## BRIEF
Count up the lines below containing the word "thread", and give the result with no other words.

## MATERIAL FOR THE TASK
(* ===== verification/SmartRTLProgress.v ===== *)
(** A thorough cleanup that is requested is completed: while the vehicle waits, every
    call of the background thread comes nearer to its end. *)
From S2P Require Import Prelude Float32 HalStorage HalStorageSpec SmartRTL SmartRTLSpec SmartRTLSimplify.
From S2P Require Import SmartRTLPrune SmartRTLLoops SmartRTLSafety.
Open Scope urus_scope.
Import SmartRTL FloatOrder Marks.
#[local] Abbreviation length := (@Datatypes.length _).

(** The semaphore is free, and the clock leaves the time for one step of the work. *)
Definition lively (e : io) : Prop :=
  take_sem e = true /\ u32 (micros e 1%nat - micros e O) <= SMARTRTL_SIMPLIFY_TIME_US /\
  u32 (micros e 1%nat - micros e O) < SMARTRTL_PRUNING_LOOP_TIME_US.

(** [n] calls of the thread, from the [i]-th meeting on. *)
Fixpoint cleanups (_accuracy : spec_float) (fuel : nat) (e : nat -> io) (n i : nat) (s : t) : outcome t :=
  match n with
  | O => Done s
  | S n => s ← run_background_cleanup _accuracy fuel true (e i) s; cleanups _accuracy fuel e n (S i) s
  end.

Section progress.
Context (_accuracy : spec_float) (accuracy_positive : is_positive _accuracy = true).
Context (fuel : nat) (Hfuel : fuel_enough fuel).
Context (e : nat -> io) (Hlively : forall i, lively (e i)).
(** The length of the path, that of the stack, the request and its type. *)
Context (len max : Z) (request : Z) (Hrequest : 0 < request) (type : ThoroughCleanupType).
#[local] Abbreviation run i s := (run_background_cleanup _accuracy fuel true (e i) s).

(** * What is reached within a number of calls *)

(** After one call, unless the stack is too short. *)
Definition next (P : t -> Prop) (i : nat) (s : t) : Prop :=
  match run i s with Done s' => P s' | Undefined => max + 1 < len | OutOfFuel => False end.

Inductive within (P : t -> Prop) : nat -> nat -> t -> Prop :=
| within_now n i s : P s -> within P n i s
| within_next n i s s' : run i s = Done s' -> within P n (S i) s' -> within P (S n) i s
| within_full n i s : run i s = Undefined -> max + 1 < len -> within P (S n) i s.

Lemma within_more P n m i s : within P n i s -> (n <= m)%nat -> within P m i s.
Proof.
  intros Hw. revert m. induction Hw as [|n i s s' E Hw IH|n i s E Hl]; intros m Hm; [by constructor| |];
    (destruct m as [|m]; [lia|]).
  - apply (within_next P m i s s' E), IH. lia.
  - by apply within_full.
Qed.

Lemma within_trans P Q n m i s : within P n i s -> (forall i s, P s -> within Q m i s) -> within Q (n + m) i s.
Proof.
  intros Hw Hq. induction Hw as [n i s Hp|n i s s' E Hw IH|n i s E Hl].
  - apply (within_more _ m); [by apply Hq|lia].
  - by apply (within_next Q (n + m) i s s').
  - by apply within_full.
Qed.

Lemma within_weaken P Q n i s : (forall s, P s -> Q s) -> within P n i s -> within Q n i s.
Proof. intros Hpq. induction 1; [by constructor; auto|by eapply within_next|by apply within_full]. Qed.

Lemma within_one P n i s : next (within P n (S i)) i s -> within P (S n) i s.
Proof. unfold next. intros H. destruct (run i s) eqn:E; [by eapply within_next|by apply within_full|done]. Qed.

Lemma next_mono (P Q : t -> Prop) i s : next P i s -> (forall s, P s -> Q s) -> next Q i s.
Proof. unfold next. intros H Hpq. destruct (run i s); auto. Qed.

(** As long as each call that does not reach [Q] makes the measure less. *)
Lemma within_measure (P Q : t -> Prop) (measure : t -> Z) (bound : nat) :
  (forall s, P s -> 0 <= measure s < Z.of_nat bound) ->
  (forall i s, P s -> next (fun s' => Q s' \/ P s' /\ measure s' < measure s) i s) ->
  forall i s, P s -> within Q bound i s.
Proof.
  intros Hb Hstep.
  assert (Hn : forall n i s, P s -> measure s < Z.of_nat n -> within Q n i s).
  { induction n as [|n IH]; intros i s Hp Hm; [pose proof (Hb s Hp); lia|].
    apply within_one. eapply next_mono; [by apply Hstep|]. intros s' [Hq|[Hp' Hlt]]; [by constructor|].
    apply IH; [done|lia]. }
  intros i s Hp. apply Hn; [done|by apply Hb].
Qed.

==

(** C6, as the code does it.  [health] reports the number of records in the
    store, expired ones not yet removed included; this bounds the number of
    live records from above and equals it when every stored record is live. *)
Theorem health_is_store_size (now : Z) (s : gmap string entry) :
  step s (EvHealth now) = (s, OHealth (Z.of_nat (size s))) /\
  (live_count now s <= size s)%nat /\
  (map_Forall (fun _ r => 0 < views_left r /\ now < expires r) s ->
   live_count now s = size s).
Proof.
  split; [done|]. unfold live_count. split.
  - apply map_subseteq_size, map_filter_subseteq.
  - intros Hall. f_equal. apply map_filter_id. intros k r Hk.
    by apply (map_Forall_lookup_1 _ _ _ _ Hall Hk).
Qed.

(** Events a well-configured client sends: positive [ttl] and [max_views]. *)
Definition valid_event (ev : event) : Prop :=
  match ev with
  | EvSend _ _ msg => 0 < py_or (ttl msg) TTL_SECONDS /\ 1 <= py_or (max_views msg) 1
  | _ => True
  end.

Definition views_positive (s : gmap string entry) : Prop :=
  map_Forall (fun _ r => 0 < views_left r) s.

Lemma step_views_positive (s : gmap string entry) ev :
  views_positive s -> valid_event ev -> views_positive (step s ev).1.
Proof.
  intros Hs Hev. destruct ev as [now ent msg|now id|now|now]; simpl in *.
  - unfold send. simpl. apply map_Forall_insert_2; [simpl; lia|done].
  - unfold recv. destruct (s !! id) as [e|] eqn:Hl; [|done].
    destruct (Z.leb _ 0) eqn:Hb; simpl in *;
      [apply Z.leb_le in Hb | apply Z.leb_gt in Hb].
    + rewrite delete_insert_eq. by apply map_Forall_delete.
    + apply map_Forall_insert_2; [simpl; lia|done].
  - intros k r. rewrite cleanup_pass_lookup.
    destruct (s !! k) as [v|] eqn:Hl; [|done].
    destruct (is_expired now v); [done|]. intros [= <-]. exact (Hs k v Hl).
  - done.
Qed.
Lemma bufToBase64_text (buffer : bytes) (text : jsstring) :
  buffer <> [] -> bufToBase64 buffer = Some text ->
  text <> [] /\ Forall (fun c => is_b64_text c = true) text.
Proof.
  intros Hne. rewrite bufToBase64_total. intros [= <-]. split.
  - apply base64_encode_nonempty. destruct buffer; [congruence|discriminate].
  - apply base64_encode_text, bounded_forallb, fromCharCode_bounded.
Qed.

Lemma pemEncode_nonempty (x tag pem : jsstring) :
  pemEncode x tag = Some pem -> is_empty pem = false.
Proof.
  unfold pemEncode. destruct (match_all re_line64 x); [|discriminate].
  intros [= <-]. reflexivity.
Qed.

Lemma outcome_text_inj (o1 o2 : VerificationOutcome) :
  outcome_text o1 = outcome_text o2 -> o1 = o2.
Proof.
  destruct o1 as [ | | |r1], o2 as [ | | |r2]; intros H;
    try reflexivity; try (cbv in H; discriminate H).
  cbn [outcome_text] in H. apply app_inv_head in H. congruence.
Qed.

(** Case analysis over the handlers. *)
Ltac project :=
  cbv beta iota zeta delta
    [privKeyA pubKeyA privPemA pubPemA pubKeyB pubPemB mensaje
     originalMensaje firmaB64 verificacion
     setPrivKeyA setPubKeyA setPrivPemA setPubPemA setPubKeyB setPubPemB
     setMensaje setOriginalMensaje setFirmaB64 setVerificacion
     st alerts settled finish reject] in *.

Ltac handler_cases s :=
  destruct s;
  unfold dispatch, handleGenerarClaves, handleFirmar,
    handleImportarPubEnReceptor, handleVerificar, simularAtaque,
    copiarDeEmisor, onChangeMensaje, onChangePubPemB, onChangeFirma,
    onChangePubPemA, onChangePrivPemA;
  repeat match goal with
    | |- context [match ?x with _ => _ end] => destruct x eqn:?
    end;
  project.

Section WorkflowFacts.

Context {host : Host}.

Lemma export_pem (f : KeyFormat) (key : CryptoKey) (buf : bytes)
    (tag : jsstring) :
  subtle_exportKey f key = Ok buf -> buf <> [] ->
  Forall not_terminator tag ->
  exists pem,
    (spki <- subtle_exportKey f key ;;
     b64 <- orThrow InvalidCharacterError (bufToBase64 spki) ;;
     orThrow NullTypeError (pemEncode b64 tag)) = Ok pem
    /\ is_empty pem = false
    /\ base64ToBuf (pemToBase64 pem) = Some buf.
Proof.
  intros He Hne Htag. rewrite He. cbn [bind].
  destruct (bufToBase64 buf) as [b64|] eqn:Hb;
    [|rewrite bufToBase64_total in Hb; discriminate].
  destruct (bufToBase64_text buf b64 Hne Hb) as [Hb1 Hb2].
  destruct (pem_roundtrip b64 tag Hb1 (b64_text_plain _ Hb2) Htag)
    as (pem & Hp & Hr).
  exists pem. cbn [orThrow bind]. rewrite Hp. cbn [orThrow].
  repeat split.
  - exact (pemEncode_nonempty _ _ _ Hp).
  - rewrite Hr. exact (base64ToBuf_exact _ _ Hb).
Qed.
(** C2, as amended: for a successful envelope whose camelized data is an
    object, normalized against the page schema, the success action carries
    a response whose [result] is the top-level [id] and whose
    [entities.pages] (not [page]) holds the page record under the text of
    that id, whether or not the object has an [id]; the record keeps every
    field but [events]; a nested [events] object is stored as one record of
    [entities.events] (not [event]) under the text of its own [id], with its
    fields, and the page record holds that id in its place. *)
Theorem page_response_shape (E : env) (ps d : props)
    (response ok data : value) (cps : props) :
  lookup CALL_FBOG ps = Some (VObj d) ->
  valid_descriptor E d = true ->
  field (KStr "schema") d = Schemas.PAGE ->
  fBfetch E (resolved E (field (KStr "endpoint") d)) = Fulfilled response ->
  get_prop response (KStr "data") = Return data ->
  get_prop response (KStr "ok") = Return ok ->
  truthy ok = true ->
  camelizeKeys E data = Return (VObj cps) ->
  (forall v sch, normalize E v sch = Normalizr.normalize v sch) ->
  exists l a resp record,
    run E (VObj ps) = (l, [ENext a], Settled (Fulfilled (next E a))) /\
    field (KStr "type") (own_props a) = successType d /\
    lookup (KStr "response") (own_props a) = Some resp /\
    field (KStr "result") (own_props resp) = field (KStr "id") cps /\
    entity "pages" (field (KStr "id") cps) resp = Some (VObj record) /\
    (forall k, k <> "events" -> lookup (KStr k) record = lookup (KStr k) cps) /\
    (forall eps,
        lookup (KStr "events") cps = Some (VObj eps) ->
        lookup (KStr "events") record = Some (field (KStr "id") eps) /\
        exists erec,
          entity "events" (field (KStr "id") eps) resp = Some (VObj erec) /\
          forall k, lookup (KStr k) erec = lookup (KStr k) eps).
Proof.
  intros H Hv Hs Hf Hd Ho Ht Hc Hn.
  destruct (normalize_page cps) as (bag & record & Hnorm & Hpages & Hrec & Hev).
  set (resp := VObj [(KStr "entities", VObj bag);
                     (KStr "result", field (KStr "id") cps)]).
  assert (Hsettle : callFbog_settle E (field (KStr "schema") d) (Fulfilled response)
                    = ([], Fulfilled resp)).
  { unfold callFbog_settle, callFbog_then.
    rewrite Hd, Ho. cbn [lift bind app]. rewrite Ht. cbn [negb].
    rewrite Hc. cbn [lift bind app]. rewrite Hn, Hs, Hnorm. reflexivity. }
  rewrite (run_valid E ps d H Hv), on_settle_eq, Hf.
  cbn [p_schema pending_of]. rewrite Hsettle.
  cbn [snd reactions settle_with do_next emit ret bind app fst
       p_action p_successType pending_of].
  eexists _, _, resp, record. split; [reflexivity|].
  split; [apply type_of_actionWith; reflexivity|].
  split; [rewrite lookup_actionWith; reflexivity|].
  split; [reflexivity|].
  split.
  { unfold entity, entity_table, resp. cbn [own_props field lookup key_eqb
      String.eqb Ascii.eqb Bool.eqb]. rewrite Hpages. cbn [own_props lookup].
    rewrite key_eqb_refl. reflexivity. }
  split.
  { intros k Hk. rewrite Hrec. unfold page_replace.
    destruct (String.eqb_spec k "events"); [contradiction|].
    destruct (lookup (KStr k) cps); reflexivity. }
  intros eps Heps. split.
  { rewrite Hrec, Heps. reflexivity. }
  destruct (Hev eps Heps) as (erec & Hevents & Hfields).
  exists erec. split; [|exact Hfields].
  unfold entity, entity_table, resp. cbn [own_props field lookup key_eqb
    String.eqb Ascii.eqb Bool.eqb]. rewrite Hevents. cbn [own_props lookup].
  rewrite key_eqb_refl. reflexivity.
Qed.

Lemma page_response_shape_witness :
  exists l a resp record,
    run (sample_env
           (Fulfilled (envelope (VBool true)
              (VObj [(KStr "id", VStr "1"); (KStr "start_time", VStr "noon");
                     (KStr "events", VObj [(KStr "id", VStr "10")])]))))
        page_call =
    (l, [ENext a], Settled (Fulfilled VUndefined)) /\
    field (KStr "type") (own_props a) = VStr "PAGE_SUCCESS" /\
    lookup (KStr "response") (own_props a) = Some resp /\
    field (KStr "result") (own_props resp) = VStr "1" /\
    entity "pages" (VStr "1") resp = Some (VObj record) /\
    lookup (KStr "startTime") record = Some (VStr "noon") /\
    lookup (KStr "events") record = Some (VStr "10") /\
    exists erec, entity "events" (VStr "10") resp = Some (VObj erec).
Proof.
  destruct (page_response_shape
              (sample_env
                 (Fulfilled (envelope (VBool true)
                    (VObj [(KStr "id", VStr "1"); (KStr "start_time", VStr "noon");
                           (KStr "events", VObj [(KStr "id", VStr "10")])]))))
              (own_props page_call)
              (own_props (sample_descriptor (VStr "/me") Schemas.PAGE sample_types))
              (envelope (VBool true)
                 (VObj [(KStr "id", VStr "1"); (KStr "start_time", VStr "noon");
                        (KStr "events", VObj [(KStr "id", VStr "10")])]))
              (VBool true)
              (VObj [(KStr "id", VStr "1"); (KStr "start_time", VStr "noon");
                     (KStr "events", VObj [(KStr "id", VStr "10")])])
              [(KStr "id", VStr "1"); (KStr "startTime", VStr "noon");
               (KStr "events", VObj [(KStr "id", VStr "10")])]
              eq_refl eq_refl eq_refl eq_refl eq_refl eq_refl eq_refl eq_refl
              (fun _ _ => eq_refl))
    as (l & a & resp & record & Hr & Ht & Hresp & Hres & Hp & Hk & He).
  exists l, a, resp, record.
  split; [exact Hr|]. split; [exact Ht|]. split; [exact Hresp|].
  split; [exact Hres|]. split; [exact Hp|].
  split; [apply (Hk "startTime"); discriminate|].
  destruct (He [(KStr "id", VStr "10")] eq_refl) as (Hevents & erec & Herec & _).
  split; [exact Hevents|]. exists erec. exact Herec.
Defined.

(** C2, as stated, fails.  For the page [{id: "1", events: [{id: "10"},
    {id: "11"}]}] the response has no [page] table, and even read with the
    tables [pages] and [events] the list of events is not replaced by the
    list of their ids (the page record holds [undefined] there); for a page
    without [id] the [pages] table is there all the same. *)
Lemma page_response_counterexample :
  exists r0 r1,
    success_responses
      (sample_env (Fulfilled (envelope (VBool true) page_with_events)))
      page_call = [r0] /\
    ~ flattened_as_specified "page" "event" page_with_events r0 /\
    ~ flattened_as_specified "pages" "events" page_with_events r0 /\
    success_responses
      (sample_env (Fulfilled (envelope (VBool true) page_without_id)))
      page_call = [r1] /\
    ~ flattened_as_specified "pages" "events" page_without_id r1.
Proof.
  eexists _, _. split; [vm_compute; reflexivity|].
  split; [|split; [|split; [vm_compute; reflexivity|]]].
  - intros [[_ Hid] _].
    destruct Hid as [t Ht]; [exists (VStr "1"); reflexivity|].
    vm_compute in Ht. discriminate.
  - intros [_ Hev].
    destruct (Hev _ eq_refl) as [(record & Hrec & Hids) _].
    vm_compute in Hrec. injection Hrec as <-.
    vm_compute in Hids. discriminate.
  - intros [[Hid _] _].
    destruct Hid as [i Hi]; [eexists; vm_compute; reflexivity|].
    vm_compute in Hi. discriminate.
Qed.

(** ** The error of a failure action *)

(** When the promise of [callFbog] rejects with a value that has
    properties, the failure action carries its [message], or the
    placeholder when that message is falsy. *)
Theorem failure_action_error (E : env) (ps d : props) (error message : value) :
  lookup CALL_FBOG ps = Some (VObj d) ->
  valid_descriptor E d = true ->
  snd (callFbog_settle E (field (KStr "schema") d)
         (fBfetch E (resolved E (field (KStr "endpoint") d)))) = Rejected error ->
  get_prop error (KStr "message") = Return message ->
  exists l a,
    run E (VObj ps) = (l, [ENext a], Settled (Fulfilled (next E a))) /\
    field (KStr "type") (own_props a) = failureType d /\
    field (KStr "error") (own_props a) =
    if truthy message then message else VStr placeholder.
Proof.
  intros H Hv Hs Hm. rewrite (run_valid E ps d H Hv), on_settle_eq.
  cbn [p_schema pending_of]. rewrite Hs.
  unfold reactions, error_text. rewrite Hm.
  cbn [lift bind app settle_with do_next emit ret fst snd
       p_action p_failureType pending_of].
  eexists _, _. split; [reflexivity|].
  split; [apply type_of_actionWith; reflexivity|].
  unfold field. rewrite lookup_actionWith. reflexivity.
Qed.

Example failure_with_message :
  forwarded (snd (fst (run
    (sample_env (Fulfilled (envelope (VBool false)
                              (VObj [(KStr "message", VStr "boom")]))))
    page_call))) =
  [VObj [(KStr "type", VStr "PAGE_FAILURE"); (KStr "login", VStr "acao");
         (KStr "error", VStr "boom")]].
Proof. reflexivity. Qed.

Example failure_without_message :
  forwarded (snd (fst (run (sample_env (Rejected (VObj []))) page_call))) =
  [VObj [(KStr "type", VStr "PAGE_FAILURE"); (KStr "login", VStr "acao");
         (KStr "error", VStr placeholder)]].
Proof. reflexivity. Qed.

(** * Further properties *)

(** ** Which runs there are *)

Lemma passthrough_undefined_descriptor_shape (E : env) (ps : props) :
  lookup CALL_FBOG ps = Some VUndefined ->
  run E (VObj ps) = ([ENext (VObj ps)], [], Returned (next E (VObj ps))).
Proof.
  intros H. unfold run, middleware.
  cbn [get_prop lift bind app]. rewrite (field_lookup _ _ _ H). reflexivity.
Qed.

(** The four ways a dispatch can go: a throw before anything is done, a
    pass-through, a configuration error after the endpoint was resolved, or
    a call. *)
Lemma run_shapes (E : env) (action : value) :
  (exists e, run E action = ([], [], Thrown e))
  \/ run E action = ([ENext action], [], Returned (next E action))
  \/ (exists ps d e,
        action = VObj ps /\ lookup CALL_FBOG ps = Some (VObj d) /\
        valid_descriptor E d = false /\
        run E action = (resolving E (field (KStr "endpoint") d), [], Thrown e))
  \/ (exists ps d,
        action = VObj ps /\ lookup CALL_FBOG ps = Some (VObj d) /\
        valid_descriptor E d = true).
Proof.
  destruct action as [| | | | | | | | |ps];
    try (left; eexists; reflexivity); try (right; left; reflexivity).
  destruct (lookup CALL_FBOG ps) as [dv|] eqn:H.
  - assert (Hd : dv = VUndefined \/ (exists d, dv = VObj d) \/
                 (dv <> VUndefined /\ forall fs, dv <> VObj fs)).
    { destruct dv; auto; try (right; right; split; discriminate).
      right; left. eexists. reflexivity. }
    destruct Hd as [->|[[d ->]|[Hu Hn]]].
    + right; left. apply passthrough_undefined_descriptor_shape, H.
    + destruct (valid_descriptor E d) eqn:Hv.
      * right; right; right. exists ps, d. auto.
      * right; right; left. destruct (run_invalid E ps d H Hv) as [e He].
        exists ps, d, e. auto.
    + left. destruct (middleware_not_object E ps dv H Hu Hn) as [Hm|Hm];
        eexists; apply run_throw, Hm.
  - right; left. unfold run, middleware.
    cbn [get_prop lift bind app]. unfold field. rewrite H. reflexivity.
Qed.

...

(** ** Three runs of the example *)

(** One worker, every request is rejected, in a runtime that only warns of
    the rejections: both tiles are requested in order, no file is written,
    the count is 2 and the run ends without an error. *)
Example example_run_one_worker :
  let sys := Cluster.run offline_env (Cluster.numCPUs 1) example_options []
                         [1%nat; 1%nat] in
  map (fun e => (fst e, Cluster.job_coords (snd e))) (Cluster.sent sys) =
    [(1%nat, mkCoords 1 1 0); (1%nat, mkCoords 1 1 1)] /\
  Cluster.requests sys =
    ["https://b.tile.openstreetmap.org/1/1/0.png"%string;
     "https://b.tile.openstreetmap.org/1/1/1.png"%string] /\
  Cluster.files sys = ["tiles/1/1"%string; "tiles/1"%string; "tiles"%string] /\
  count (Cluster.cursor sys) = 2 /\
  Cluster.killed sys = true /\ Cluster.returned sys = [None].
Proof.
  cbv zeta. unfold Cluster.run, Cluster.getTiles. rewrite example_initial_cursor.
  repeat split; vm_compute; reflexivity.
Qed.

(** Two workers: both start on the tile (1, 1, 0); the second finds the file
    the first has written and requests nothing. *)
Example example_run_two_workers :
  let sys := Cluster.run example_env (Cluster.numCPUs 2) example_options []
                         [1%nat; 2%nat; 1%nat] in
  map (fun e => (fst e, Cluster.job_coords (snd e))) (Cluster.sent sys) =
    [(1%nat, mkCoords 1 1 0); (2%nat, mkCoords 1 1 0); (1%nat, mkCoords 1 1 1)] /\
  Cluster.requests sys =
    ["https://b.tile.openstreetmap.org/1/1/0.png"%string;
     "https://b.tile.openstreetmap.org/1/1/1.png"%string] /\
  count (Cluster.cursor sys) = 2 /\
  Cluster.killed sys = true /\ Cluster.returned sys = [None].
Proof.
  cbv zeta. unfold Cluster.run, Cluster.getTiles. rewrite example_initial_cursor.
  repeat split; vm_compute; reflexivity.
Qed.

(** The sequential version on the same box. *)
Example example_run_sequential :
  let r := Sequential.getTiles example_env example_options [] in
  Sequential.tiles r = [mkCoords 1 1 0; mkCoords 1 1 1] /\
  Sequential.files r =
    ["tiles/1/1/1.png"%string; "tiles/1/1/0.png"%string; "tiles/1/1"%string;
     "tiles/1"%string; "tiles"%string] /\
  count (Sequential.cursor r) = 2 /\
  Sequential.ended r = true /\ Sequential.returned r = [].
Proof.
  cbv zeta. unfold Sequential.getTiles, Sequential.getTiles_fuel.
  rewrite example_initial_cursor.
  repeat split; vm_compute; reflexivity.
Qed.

## EXERCISE ANSWER
2